══ Data section
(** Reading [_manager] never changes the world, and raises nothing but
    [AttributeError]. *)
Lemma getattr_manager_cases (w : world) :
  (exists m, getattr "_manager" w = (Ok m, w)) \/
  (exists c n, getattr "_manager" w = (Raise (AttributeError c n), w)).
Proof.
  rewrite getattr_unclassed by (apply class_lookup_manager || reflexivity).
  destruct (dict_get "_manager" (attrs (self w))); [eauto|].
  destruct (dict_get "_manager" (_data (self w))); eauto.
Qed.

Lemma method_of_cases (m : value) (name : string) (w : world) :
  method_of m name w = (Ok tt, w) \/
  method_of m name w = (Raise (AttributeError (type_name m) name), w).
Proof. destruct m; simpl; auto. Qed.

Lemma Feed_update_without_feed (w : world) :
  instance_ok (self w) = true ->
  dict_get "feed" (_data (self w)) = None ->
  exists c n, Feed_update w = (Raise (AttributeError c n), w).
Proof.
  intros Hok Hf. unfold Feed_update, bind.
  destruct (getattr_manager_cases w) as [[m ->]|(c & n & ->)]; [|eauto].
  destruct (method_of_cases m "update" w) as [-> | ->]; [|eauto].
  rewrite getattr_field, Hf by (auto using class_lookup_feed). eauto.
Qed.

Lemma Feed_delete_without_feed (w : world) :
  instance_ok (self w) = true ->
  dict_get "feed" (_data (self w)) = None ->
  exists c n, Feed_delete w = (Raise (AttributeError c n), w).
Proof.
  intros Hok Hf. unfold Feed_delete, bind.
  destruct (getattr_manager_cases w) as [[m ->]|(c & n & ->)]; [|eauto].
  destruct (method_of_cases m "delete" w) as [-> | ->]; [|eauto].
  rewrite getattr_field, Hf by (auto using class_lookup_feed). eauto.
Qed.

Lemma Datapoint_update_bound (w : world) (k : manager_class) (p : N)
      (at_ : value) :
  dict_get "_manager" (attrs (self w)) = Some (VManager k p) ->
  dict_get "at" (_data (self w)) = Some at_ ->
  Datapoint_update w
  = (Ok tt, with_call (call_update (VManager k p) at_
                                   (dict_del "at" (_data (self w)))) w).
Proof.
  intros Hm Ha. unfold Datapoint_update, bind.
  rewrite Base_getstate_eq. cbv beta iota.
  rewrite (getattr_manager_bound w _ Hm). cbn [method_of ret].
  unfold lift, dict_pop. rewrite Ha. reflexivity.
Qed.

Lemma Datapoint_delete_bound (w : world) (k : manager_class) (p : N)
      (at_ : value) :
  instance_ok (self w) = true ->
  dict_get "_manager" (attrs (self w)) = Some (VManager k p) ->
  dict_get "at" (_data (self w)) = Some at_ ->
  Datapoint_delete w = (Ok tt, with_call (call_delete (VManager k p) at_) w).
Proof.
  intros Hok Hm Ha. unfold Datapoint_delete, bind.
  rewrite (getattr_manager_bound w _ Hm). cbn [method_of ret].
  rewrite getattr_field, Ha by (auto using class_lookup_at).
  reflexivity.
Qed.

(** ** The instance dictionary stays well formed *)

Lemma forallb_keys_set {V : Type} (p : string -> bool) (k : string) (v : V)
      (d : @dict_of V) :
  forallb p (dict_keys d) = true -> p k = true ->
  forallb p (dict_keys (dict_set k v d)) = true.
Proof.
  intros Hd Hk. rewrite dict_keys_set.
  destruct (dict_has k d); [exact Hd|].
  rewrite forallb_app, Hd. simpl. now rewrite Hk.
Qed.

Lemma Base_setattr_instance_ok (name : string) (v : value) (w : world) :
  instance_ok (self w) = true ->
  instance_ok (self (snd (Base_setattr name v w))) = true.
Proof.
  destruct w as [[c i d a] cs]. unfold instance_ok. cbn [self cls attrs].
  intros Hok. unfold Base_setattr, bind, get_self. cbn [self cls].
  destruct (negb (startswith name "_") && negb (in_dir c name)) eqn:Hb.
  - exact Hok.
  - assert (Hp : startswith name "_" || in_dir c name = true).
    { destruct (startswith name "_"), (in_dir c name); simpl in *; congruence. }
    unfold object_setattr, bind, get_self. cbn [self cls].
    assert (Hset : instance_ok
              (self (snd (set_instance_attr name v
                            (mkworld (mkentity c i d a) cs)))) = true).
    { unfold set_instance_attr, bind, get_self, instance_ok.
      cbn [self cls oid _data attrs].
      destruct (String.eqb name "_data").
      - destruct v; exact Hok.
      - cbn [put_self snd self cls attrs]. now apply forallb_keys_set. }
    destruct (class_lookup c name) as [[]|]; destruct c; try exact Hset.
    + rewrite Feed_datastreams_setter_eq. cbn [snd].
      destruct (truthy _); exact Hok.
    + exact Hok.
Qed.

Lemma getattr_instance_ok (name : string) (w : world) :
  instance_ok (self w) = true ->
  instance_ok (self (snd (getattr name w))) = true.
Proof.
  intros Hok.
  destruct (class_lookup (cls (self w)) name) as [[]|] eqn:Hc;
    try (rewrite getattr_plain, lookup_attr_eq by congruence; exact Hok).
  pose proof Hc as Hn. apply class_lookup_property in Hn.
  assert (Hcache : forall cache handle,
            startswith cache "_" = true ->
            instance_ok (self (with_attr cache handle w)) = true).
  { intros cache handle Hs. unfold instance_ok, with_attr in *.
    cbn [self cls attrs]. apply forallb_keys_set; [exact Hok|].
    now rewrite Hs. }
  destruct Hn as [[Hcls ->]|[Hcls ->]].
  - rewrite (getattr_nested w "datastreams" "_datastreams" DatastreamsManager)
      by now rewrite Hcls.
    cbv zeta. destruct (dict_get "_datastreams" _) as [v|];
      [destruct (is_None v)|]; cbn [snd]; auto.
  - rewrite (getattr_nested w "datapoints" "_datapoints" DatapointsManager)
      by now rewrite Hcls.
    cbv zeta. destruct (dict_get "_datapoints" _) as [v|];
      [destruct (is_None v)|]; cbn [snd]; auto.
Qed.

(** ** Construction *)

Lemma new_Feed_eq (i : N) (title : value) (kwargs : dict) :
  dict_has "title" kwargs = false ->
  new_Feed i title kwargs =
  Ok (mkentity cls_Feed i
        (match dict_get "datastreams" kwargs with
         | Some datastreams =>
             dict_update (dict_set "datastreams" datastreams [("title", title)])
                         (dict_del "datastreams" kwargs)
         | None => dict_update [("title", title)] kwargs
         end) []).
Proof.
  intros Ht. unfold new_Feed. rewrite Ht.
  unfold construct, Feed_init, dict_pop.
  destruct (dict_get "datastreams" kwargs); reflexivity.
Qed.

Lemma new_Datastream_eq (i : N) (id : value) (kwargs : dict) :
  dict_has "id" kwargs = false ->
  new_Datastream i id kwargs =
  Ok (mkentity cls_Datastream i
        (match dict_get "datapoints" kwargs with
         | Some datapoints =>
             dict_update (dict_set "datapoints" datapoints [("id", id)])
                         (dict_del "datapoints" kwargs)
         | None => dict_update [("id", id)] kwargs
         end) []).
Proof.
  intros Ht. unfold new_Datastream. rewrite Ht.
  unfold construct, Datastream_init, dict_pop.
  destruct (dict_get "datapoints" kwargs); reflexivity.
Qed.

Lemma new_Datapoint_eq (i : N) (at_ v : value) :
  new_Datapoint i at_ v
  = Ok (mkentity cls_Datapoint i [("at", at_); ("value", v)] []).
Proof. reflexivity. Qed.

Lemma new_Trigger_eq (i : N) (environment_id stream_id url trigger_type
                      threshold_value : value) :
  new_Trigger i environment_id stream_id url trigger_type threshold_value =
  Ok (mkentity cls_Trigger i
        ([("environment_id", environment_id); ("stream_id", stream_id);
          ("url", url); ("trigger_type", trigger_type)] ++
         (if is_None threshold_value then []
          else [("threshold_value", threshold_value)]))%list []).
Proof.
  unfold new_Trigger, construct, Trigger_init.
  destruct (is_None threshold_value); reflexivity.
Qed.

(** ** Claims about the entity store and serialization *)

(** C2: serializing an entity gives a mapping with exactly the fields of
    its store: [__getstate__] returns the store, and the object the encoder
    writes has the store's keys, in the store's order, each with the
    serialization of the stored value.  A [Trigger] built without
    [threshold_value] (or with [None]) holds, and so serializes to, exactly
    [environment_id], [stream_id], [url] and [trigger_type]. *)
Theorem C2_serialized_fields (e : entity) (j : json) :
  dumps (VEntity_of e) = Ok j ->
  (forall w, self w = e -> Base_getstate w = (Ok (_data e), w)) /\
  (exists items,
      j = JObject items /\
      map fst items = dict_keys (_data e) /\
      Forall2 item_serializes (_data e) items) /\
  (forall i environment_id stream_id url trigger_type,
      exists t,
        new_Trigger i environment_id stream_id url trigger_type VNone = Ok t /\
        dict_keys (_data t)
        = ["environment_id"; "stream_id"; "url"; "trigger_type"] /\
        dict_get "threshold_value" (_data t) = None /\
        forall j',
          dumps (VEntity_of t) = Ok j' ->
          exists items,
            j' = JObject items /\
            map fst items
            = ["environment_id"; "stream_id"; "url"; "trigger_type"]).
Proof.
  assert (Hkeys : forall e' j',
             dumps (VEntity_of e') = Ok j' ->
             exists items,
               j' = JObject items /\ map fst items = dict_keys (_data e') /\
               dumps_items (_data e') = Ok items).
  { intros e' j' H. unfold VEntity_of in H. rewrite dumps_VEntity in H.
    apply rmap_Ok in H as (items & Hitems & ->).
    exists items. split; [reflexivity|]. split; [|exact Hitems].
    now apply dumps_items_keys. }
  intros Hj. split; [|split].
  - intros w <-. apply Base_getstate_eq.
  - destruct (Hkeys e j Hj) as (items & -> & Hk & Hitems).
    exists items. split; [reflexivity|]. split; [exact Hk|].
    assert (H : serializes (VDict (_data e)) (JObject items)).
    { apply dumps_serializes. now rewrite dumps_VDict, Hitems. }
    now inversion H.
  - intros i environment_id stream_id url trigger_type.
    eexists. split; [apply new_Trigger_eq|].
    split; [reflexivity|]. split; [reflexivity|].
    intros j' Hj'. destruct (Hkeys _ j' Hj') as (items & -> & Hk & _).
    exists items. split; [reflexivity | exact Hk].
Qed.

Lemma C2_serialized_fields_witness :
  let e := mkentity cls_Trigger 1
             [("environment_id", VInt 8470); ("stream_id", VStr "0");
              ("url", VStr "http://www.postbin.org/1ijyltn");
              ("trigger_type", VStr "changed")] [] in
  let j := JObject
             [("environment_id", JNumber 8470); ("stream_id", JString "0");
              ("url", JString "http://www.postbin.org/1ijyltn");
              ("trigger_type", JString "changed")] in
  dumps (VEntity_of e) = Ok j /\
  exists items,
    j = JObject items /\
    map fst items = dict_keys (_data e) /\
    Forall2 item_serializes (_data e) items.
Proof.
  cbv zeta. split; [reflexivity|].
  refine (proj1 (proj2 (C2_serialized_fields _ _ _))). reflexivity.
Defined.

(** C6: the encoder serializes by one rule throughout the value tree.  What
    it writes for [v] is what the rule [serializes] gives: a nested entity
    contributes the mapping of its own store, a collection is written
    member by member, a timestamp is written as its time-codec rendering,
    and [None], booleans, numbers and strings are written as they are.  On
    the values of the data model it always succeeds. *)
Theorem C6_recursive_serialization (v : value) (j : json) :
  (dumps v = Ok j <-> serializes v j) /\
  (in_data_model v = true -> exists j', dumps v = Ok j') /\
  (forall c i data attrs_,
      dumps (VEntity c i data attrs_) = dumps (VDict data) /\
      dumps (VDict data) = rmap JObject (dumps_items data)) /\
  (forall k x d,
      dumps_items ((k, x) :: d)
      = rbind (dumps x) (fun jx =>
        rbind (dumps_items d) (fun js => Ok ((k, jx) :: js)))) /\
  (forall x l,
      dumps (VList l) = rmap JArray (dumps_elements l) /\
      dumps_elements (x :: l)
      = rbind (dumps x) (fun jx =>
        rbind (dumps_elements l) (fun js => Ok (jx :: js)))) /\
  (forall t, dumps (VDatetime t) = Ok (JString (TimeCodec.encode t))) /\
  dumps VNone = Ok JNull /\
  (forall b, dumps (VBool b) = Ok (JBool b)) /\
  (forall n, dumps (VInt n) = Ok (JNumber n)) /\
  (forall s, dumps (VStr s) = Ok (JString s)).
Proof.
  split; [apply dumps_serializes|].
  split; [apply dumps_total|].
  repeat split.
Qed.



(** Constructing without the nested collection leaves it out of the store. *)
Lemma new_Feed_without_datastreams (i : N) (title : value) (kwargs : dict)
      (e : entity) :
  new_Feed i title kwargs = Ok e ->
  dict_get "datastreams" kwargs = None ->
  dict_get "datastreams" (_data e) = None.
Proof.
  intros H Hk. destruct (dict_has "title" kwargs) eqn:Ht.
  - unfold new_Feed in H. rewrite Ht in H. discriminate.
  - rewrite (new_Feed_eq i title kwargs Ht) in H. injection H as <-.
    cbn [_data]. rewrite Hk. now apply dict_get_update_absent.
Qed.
════
══ Data section
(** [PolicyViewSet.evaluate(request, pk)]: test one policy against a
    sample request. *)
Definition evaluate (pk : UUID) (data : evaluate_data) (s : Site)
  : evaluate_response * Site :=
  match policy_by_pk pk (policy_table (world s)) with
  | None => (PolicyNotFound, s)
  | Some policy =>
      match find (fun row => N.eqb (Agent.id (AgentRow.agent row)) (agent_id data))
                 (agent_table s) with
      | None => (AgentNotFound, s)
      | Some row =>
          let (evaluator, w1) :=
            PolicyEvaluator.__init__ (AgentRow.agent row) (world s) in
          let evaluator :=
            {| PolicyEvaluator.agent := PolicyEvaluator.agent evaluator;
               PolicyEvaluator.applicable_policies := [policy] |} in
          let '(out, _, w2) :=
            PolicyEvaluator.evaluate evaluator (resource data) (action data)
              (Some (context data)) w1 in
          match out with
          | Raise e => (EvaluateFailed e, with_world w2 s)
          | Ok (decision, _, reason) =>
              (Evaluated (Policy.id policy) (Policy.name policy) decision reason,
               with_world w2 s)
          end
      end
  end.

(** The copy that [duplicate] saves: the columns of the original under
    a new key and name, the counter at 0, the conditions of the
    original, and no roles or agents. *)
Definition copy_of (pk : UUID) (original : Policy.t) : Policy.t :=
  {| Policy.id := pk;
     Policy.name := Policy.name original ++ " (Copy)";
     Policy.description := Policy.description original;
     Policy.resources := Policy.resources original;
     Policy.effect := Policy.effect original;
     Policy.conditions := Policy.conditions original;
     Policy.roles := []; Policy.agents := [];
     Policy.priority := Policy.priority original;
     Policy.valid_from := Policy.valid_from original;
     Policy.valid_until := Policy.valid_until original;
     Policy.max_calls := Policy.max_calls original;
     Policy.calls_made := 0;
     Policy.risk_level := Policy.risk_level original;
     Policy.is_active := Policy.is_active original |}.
════
══ Data section
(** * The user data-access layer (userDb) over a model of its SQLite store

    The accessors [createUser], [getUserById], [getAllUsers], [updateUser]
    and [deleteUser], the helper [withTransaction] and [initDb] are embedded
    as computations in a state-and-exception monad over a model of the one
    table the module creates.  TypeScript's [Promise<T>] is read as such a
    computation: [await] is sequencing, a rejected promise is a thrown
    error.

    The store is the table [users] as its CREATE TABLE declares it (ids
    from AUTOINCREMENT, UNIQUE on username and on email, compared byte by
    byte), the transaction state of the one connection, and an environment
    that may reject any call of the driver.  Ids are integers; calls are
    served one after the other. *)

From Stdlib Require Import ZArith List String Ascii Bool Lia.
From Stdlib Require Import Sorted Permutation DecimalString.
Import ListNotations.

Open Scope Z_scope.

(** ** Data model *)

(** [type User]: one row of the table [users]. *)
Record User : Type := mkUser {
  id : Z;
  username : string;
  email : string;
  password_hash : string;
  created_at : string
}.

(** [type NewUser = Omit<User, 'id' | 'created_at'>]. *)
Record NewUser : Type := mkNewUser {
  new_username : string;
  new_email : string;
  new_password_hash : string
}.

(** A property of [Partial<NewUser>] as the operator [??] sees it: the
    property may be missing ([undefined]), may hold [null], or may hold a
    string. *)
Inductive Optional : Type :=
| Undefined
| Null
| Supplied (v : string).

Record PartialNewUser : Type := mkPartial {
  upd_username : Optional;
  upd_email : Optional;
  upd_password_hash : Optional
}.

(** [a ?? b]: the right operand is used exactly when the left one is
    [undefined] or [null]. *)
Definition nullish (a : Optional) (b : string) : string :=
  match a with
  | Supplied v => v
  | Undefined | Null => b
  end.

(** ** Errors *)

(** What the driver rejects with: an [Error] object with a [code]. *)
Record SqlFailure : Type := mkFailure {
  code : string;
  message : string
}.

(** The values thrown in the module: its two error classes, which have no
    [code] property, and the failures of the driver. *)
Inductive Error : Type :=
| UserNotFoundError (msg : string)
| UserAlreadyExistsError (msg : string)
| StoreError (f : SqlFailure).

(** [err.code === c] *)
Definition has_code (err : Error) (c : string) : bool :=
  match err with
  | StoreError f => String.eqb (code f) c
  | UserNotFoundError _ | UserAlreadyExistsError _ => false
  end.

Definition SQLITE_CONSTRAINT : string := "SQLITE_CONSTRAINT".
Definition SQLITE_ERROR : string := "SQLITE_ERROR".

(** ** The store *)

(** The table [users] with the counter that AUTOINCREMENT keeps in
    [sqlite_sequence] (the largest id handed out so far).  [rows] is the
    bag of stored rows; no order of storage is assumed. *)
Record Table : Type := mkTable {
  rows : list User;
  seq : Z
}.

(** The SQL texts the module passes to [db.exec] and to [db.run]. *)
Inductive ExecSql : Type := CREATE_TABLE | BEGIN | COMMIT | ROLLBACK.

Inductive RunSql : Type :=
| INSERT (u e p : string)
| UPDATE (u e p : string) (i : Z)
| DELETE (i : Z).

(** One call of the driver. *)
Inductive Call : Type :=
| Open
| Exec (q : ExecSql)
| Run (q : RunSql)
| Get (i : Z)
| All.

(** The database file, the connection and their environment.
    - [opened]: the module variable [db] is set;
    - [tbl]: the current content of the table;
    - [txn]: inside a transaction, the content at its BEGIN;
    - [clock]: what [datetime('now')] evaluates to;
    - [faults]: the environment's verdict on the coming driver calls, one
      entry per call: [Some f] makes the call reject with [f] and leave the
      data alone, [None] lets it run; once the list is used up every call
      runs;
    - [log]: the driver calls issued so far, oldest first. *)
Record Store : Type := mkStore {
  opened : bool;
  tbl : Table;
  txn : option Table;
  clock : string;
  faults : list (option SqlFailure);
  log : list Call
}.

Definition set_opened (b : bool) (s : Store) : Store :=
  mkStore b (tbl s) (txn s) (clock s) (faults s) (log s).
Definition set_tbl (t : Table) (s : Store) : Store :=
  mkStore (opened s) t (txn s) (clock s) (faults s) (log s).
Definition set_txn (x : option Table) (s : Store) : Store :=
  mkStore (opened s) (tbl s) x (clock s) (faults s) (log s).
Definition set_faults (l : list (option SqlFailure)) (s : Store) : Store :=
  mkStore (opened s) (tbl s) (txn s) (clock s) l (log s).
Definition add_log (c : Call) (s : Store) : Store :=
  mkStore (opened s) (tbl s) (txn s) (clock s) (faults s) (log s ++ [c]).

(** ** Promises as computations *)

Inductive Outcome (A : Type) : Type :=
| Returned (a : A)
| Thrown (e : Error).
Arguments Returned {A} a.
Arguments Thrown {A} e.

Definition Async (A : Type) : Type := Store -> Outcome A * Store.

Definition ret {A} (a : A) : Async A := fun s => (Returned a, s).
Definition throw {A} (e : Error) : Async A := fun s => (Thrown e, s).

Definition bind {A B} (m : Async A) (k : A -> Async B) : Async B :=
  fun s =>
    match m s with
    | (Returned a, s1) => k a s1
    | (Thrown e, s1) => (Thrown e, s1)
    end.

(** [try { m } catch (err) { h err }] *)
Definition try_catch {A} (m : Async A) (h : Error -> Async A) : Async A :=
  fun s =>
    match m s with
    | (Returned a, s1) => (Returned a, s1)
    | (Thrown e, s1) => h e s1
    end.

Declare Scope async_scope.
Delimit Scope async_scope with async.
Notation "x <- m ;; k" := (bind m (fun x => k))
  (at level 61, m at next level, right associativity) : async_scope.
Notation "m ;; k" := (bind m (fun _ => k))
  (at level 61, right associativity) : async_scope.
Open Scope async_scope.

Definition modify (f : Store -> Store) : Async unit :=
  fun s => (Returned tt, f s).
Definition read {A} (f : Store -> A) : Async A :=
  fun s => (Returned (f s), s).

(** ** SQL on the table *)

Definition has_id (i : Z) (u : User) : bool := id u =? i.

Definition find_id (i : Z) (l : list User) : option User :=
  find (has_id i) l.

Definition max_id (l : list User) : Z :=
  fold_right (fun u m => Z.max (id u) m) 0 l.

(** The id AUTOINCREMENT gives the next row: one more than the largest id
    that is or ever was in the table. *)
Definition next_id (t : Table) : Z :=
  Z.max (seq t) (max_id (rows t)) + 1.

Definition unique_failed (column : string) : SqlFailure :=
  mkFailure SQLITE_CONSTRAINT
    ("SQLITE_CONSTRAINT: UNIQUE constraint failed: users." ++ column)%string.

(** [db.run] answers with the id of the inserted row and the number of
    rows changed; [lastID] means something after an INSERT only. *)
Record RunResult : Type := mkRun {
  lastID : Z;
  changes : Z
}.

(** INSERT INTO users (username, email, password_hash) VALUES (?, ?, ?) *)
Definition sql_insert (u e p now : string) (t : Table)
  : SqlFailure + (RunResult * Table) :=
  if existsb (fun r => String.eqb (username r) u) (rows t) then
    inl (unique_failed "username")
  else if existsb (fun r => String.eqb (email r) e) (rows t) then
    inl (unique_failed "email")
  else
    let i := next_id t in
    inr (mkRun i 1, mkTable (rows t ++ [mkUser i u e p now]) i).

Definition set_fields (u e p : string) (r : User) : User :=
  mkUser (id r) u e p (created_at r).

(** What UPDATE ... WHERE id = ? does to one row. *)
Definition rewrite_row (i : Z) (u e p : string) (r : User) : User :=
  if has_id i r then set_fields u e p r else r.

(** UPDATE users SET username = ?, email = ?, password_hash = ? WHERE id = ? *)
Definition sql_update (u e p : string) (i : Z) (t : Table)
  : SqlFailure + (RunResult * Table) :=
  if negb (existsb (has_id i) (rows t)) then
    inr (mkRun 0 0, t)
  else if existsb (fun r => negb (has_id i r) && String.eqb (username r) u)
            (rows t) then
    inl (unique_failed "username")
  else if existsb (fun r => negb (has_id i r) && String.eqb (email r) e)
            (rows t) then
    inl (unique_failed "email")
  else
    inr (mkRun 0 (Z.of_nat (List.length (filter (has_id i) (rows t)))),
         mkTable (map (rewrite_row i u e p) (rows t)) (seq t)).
════
Copy every line from the entries that contains the word "AgentRow".

* **Output**
      match find (fun row => N.eqb (Agent.id (AgentRow.agent row)) (agent_id data))
            PolicyEvaluator.__init__ (AgentRow.agent row) (world s) in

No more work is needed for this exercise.